Book Read Free

Leonardo Da Vinci

Page 47

by Charles Nicholl


  Leonardo’s David, c. 1504. A drawing after, but not of, Michelangelo’s David.

  Around this time Leonardo writes a brief passage criticizing pictures showing exaggeratedly muscular torsos: ‘You should not make all the muscles of the body too conspicuous, unless the limbs to which they belong are engaged in the exertion of great force or labour… If you do otherwise you will produce a sack of walnuts rather than a human figure.’ This may well be a dig at the muscled figures of Michelangelo’s Cascina cartoon. He repeats the idea in another notebook: the body should not be made to look like a ‘bundle of radishes’ or a ‘sack of walnuts’.119 He enjoys this phrase. ‘Un saco di noce…’ One imagines him saying it, deadpanning it, making people laugh: his weapon. It is rather better as a put-down than those blunt-edged insults that Michelangelo threw at him that day at the Ponte Santa Trinità.

  For all this, it is certain that Leonardo’s later anatomical drawings show the influence of Michelangelo. There is also a small sketch at Windsor which looks rather like the David – in art parlance it is ‘after David’.120 This is the only surviving drawing by him which is demonstrably based on a contemporary art-work. Despite all the needle and resentment, primacy is given to the old artistic imperative: what can I learn from him?

  A DEATH AND A JOURNEY

  Amid these momentous artistic events – the creation of the Anghiari cartoon, the hauling of the marble giant through the streets of Florence, the emerging face of the Mona Lisa – life proceeds according to the rhythms and necessities to which even Renaissance geniuses are subject, and by chance there survives a list of Leonardo’s household expenses over four days in May 1504, written in the well-formed hand of ‘Tommaso mio famiglio’ – ‘my servant Tommaso’ – otherwise known as Zoroastro. The heading reads, ‘On the morning of St Zanobio’s Day, 25 May 1504, I had from Lionardo Vinci 15 gold ducats and began to spend them.’121

  On that first day, a Saturday, Tommaso disbursed nearly 200 soldi (10 lire or 2½ ducats), of which 62 soldi went to a certain ‘Mona Margarita’, who appears elsewhere in the accounts as associated with horses (‘di cavali mona malgarita’), and 20 soldi went on ‘repairing the ring’. An account was settled at the barber’s, a debt was paid at the bank, some velvet was purchased, and the rest was spent on food: eggs, wine, bread, meat, mulberries, mushrooms, salad, fruit, partridge, flour. Saturday was the big-spending day – perhaps for a party of some sort, for on the following three days Tommaso buys only the basics: bread, wine, meat, soup and fruit. The daily expenditure on bread is constant (6 soldi) and that on wine fairly constant (usually 9 soldi). On the basis of this small sample Leonardo was spending about 12 lire a week on food for his household. The fact that meat is bought every day does not show that Leonardo was at this point a meat-eater, only that he did not insist on others in his household abstaining. According to Scipione Ammirato, Tommaso was also vegetarian: ‘He would not kill a flea for any reason whatever. He preferred to dress in linen so as not to wear something dead.’
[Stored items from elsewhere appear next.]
(* ===== verification/ResyWire.v ===== *)
(** * [internal/resy]: what the booking site answers

    The response bodies of [types.go] with the envelope of [auth.go], and the
    expiry of a session's token ([session.go]).  A field the code does not
    name is skipped by the decoder, and so has no counterpart. *)

From S2P Require Import Prelude Text Json JsonText Url Http GoTime GoFormat Types Status Slots Drop Hash Codec Wire.
From Stdlib Require Import Ascii.

(** A [struct{}]: any object. *)
#[export] Instance wire_empty : WireCodec unit := {|
  zero_val := tt;
  to_json _ := JObj [];
  of_json j _ := match j with JNull => Some tt | JObj _ => Some tt | _ => None end
|}.

(** ** [types.go] *)

Record AuthPaymentBlob := mkAuthPaymentBlob { apb_ID : Z }.
#[export] Instance wire_authPayment : WireCodec AuthPaymentBlob := {|
  zero_val := mkAuthPaymentBlob 0;
  to_json w := JObj (fld "id" (apb_ID w));
  of_json j o := of_object o (λ m, i ← field ["id"] "id" m (apb_ID o); Some (mkAuthPaymentBlob i)) j
|}.
(** With the [AuthResponse] it embeds. *)
Record authResponseEnvelope := mkAuthResponseEnvelope {
  are_ID : Z; are_Email : string; are_FirstName : string; are_LastName : string; are_Token : string;
  are_Mobile : string; are_Payment : AuthPaymentBlob; are_MFARequired : bool; are_ChallengeID : string;
  are_ChallengeType : string
}.
#[export] Instance wire_authResponse : WireCodec authResponseEnvelope := {|
  zero_val := mkAuthResponseEnvelope 0 "" "" "" "" "" zero_val false "" "";
  to_json w := JObj (concat [fld "id" (are_ID w); fld "em_address" (are_Email w); fld "first_name" (are_FirstName w);
    fld "last_name" (are_LastName w); fld "token" (are_Token w); fld "mobile_number" (are_Mobile w);
    fld "payment_method" (are_Payment w); fld "mfa_required" (are_MFARequired w); fld "challenge_id" (are_ChallengeID w);
    fld "challenge_type" (are_ChallengeType w)]);
  of_json j o := of_object o (λ m,
    let f {A} {C : WireCodec A} := @field A C ["id"; "em_address"; "first_name"; "last_name"; "token"; "mobile_number";
                                    "payment_method"; "mfa_required"; "challenge_id"; "challenge_type"] in
    i ← f "id" m (are_ID o); e ← f "em_address" m (are_Email o); fn ← f "first_name" m (are_FirstName o);
    ln ← f "last_name" m (are_LastName o); t ← f "token" m (are_Token o); mo ← f "mobile_number" m (are_Mobile o);
    p ← f "payment_method" m (are_Payment o); mf ← f "mfa_required" m (are_MFARequired o);
    ci ← f "challenge_id" m (are_ChallengeID o); ct ← f "challenge_type" m (are_ChallengeType o);
    Some (mkAuthResponseEnvelope i e fn ln t mo p mf ci ct)) j
|}.
Record FindSlotConfig := mkFindSlotConfig { fsc_Token : string; fsc_Type : string; fsc_ID : Z }.
#[export] Instance wire_slotConfig : WireCodec FindSlotConfig := {|
  zero_val := mkFindSlotConfig "" "" 0;
  to_json w := JObj (concat [fld "token" (fsc_Token w); fld "type" (fsc_Type w); fld "id" (fsc_ID w)]);
  of_json j o := of_object o (λ m,
    let f {A} {C : WireCodec A} := @field A C ["token"; "type"; "id"] in
    t ← f "token" m (fsc_Token o); y ← f "type" m (fsc_Type o); i ← f "id" m (fsc_ID o);
    Some (mkFindSlotConfig t y i)) j
|}.
Record FindSlotDate := mkFindSlotDate { fsd_Start : string; fsd_End : string }.
#[export] Instance wire_slotDate : WireCodec FindSlotDate := {|
  zero_val := mkFindSlotDate "" "";
  to_json w := JObj (concat [fld "start" (fsd_Start w); fld "end" (fsd_End w)]);
  of_json j o := of_object o (λ m,
    let f {A} {C : WireCodec A} := @field A C ["start"; "end"] in
    s ← f "start" m (fsd_Start o); e ← f "end" m (fsd_End o); Some (mkFindSlotDate s e)) j
|}.
Record FindSlot := mkFindSlot { fs_Config : FindSlotConfig; fs_Date : FindSlotDate }.
#[export] Instance wire_findSlot : WireCodec FindSlot := {|
  zero_val := mkFindSlot zero_val zero_val;
  to_json w := JObj (concat [fld "config" (fs_Config w); fld "date" (fs_Date w)]);
  of_json j o := of_object o (λ m,
    let f {A} {C : WireCodec A} := @field A C ["config"; "date"] in
    c ← f "config" m (fs_Config o); d ← f "date" m (fs_Date o); Some (mkFindSlot c d)) j
|}.
Record FindVenueIdent := mkFindVenueIdent { fvi_Name : string }.
#[export] Instance wire_venueIdent : WireCodec FindVenueIdent := {|
  zero_val := mkFindVenueIdent "";
  to_json w := JObj (fld "name" (fvi_Name w));
  of_json j o := of_object o (λ m, n ← field ["name"] "name" m (fvi_Name o); Some (mkFindVenueIdent n)) j
|}.
Record FindVenue := mkFindVenue { fv_Slots : list FindSlot; fv_Venue : FindVenueIdent }.
#[export] Instance wire_findVenue : WireCodec FindVenue := {|
  zero_val := mkFindVenue [] zero_val;
  to_json w := JObj (concat [fld "slots" (fv_Slots w); fld "venue" (fv_Venue w)]);
  of_json j o := of_object o (λ m,
    let f {A} {C : WireCodec A} := @field A C ["slots"; "venue"] in
    s ← f "slots" m (fv_Slots o); v ← f "venue" m (fv_Venue o); Some (mkFindVenue s v)) j
|}.
Record FindResults := mkFindResults { fre_Venues : list FindVenue }.
#[export] Instance wire_findResults : WireCodec FindResults := {|
  zero_val := mkFindResults [];
  to_json w := JObj (fld "venues" (fre_Venues w));
  of_json j o := of_object o (λ m, v ← field ["venues"] "venues" m (fre_Venues o); Some (mkFindResults v)) j
|}.
Record FindResponse := mkFindResponse { fr_Results : FindResults }.
#[export] Instance wire_findResponse : WireCodec FindResponse := {|
  zero_val := mkFindResponse zero_val;
  to_json w := JObj (fld "results" (fr_Results w));
  of_json j o := of_object o (λ m, r ← field ["results"] "results" m (fr_Results o); Some (mkFindResponse r)) j
|}.
Record DetailsBookToken := mkDetailsBookToken { dbt_Value : string }.
#[export] Instance wire_bookToken : WireCodec DetailsBookToken := {|
  zero_val := mkDetailsBookToken "";
  to_json w := JObj (fld "value" (dbt_Value w));
  of_json j o := of_object o (λ m, v ← field ["value"] "value" m (dbt_Value o); Some (mkDetailsBookToken v)) j
|}.
Record DetailsPaymentMethod := mkDetailsPaymentMethod { dpm_ID : Z; dpm_Display : string }.
#[export] Instance wire_paymentMethod : WireCodec DetailsPaymentMethod := {|
  zero_val := mkDetailsPaymentMethod 0 "";
  to_json w := JObj (concat [fld "id" (dpm_ID w); fld "display" (dpm_Display w)]);
  of_json j o := of_object o (λ m,
    let f {A} {C : WireCodec A} := @field A C ["id"; "display"] in
    i ← f "id" m (dpm_ID o); d ← f "display" m (dpm_Display o); Some (mkDetailsPaymentMethod i d)) j
|}.
Record DetailsUser := mkDetailsUser { du_PaymentMethods : list DetailsPaymentMethod }.
#[export] Instance wire_detailsUser : WireCodec DetailsUser := {|
  zero_val := mkDetailsUser [];
  to_json w := JObj (fld "payment_methods" (du_PaymentMethods w));
  of_json j o := of_object o (λ m,
    p ← field ["payment_methods"] "payment_methods" m (du_PaymentMethods o); Some (mkDetailsUser p)) j
|}.
Record DetailsResponse := mkDetailsResponse { dr_BookToken : DetailsBookToken; dr_User : DetailsUser }.
#[export] Instance wire_details : WireCodec DetailsResponse := {|
  zero_val := mkDetailsResponse zero_val zero_val;
  to_json w := JObj (concat [fld "book_token" (dr_BookToken w); fld "user" (dr_User w)]);
  of_json j o := of_object o (λ m,
    let f {A} {C : WireCodec A} := @field A C ["book_token"; "user"] in
    b ← f "book_token" m (dr_BookToken o); u ← f "user" m (dr_User o); Some (mkDetailsResponse b u)) j
|}.
Record BookResponse := mkBookResponse { br_ResyToken : string; br_ReservationID : Z }.
#[export] Instance wire_bookResponse : WireCodec BookResponse := {|
  zero_val := mkBookResponse "" 0;
  to_json w := JObj (concat [fld "resy_token" (br_ResyToken w); fld "reservation_id" (br_ReservationID w)]);
  of_json j o := of_object o (λ m,
    let f {A} {C : WireCodec A} := @field A C ["resy_token"; "reservation_id"] in
    t ← f "resy_token" m (br_ResyToken o); r ← f "reservation_id" m (br_ReservationID o);
    Some (mkBookResponse t r)) j
|}.
Record VenueIdentBlock := mkVenueIdentBlock { vib_Resy : Z }.
#[export] Instance wire_identBlock : WireCodec VenueIdentBlock := {|
  zero_val := mkVenueIdentBlock 0;
  to_json w := JObj (fld "resy" (vib_Resy w));
  of_json j o := of_object o (λ m, r ← field ["resy"] "resy" m (vib_Resy o); Some (mkVenueIdentBlock r)) j
|}.
Record VenueLocale := mkVenueLocale { vl_Currency : string; vl_TimeZone : string }.
#[export] Instance wire_venueLocale : WireCodec VenueLocale := {|
  zero_val := mkVenueLocale "" "";
  to_json w := JObj (concat [fld "currency" (vl_Currency w); fld "time_zone" (vl_TimeZone w)]);
  of_json j o := of_object o (λ m,
    let f {A} {C : WireCodec A} := @field A C ["currency"; "time_zone"] in
    c ← f "currency" m (vl_Currency o); z ← f "time_zone" m (vl_TimeZone o); Some (mkVenueLocale c z)) j
|}.
Record VenueResponse := mkVenueResponse { vre_ID : VenueIdentBlock; vre_Name : string; vre_URLSlug : string; vre_Locale : VenueLocale }.
#[export] Instance wire_venueResponse : WireCodec VenueResponse := {|
  zero_val := mkVenueResponse zero_val "" "" zero_val;
  to_json w := JObj (concat [fld "id" (vre_ID w); fld "name" (vre_Name w); fld "url_slug" (vre_URLSlug w); fld "locale" (vre_Locale w)]);
  of_json j o := of_object o (λ m,
    let f {A} {C : WireCodec A} := @field A C ["id"; "name"; "url_slug"; "locale"] in
    i ← f "id" m (vre_ID o); n ← f "name" m (vre_Name o); s ← f "url_slug" m (vre_URLSlug o);
    l ← f "locale" m (vre_Locale o); Some (mkVenueResponse i n s l)) j
|}.
Record SearchRequest := mkSearchRequest { sq_Query : string; sq_PerPage : Z; sq_Types : list string }.
#[export] Instance wire_searchRequest : WireCodec SearchRequest := {|
  zero_val := mkSearchRequest "" 0 [];
  to_json w := JObj (concat [fld "query" (sq_Query w); fld "per_page" (sq_PerPage w); fld "types" (sq_Types w)]);
  of_json j o := of_object o (λ m,
    let f {A} {C : WireCodec A} := @field A C ["query"; "per_page"; "types"] in
    q ← f "query" m (sq_Query o); p ← f "per_page" m (sq_PerPage o); t ← f "types" m (sq_Types o);
    Some (mkSearchRequest q p t)) j
|}.
Record SearchHitLocation := mkSearchHitLocation { shl_Code : string; shl_Name : string }.
#[export] Instance wire_hitLocation : WireCodec SearchHitLocation := {|
  zero_val := mkSearchHitLocation "" "";
  to_json w := JObj (concat [fld "code" (shl_Code w); fld "name" (shl_Name w)]);
  of_json j o := of_object o (λ m,
    let f {A} {C : WireCodec A} := @field A C ["code"; "name"] in
    c ← f "code" m (shl_Code o); n ← f "name" m (shl_Name o); Some (mkSearchHitLocation c n)) j
|}.
Record SearchHit := mkSearchHit { sh_ID : VenueIdentBlock; sh_Name : string; sh_URLSlug : string; sh_Location : SearchHitLocation }.
#[export] Instance wire_searchHit : WireCodec SearchHit := {|
  zero_val := mkSearchHit zero_val "" "" zero_val;
  to_json w := JObj (concat [fld "id" (sh_ID w); fld "name" (sh_Name w); fld "url_slug" (sh_URLSlug w); fld "location" (sh_Location w)]);
  of_json j o := of_object o (λ m,
    let f {A} {C : WireCodec A} := @field A C ["id"; "name"; "url_slug"; "location"] in
    i ← f "id" m (sh_ID o); n ← f "name" m (sh_Name o); s ← f "url_slug" m (sh_URLSlug o);
    l ← f "location" m (sh_Location o); Some (mkSearchHit i n s l)) j
|}.
Record SearchBody := mkSearchBody { sb_Hits : list SearchHit }.
#[export] Instance wire_searchBody : WireCodec SearchBody := {|
  zero_val := mkSearchBody [];
  to_json w := JObj (fld "hits" (sb_Hits w));
  of_json j o := of_object o (λ m, h ← field ["hits"] "hits" m (sb_Hits o); Some (mkSearchBody h)) j
|}.
Record SearchResponse := mkSearchResponse { sr_Search : SearchBody }.
#[export] Instance wire_searchResponse : WireCodec SearchResponse := {|
  zero_val := mkSearchResponse zero_val;
  to_json w := JObj (fld "search" (sr_Search w));
  of_json j o := of_object o (λ m, s ← field ["search"] "search" m (sr_Search o); Some (mkSearchResponse s)) j
|}.
Record CalendarInventory := mkCalendarInventory { ci_Reservation : string; ci_EventTimes : string }.
#[export] Instance wire_inventory : WireCodec CalendarInventory := {|
  zero_val := mkCalendarInventory "" "";
  to_json w := JObj (concat [fld "reservation" (ci_Reservation w); fld_omit is_empty "event_times" (ci_EventTimes w)]);
  of_json j o := of_object o (λ m,
    let f {A} {C : WireCodec A} := @field A C ["reservation"; "event_times"] in
    r ← f "reservation" m (ci_Reservation o); e ← f "event_times" m (ci_EventTimes o); Some (mkCalendarInventory r e)) j
|}.
Record CalendarScheduled := mkCalendarScheduled { cs_Date : string; cs_Inventory : CalendarInventory }.
#[export] Instance wire_scheduled : WireCodec CalendarScheduled := {|
  zero_val := mkCalendarScheduled "" zero_val;
  to_json w := JObj (concat [fld "date" (cs_Date w); fld "inventory" (cs_Inventory w)]);
  of_json j o := of_object o (λ m,
    let f {A} {C : WireCodec A} := @field A C ["date"; "inventory"] in
    d ← f "date" m (cs_Date o); i ← f "inventory" m (cs_Inventory o); Some (mkCalendarScheduled d i)) j
|}.
Record CalendarResponse := mkCalendarResponse { cr_Scheduled : list CalendarScheduled }.
#[export] Instance wire_calendarResponse : WireCodec CalendarResponse := {|
  zero_val := mkCalendarResponse [];
  to_json w := JObj (fld "scheduled" (cr_Scheduled w));
  of_json j o := of_object o (λ m, s ← field ["scheduled"] "scheduled" m (cr_Scheduled o); Some (mkCalendarResponse s)) j
|}.

(** ** [session.go] *)

Definition errMissingJWTExp : error := ENew "resy: JWT has no exp claim".
Record jwtClaims := mkJwtClaims { jc_Exp : Z }.
#[export] Instance wire_claims : WireCodec jwtClaims := {|
  zero_val := mkJwtClaims 0;
  to_json w := JObj (fld "exp" (jc_Exp w));
  of_json j o := of_object o (λ m, e ← field ["exp"] "exp" m (jc_Exp o); Some (mkJwtClaims e)) j
|}.
(** [time.Unix(s, 0)]: the seconds since the year 1 wrap at 64 bits. *)
Definition unix_to_internal : Z := 62135596800.
Definition wrap64 (z : Z) : Z := (z + 2 ^ 63) mod 2 ^ 64 - 2 ^ 63.
Definition time_Unix (s : Z) : Time := utc ((wrap64 (s + unix_to_internal) - unix_to_internal) * second).
Definition parseJWTExp (token : string) : res Time :=
  match split_on "." token with
  | [_; part; _] =>
      match (match RawURLDecode part with Some p => Some p | None => StdDecode part end) with
      | None => Err (wrap "resy: decode JWT payload: " (ENew "illegal base64 data"))
      | Some payload =>
          match (Unmarshal payload : option jwtClaims) with
          | None => Err (wrap "resy: parse JWT claims: " (ENew "json"))
          | Some c => if jc_Exp c =? 0 then Err errMissingJWTExp else Ok (time_Unix (jc_Exp c))
          end
      end
  | parts => Err (ENew ("resy: not a JWT (got " +:+ fmt_d (Z.of_nat (length parts)) +:+ " parts, want 3)"))
  end.

(** ** A body is read by field name, whatever else it holds *)

Example find_body_example :
  Unmarshal (quotes ("{'query':{'day':'x'},'results':{'venues':[{'venue':{'id':{'resy':5},'name':'Carbone'},'slots':["
                     +:+ "{'config':{'id':77,'token':'rgs://1','type':'Dining Room'},'date':{'end':'','start':'2026-06-09 19:30:00'}}]}]}}"))
  = Some (mkFindResponse (mkFindResults
            [mkFindVenue [mkFindSlot (mkFindSlotConfig "rgs://1" "Dining Room" 77) (mkFindSlotDate "2026-06-09 19:30:00" "")]
               (mkFindVenueIdent "Carbone")])).
Proof. vm_compute. reflexivity. Qed.
(** The middle part of a token is the text of an object with [exp]. *)
Example jwt_examples :
  (parseJWTExp "h.eyJleHAiOjE3ODAwMDAwMDB9.s", parseJWTExp "h.e30.s", is_Ok (parseJWTExp "h.s"), is_Ok (parseJWTExp "h.!.s"))
  = (Ok (utc (1780000000 * second)), Err errMissingJWTExp, false, false).
Proof. vm_compute. reflexivity. Qed.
  These accounts cover three sides of paper; on the fourth side are notes in Leonardo’s hand – ‘To make the great canal first make the smaller one and bring the water in by it’, and ‘This is how piles should be driven in’ – and sketches in red chalk preliminary to one of his maps of the Arno. The household business thus inserts itself among his water-moving projects of 1503–4.

  Another list of expenses, in Leonardo’s hand, belongs to around the same time – a spicy fare of ‘peppered bread’, eels and apricots, as well as two dozen laces, a sword and a knife, and a little cross from a man called Paolo have been bought. There is another visit to the barber, and also a curious item which has attracted some note: ‘per dire la ventura: 6 soldi’.122 That a man so axiomatically unimpressed by superstition spent good money for having his ‘fortune told’ is surprising. What is it that he wishes to know about his destiny?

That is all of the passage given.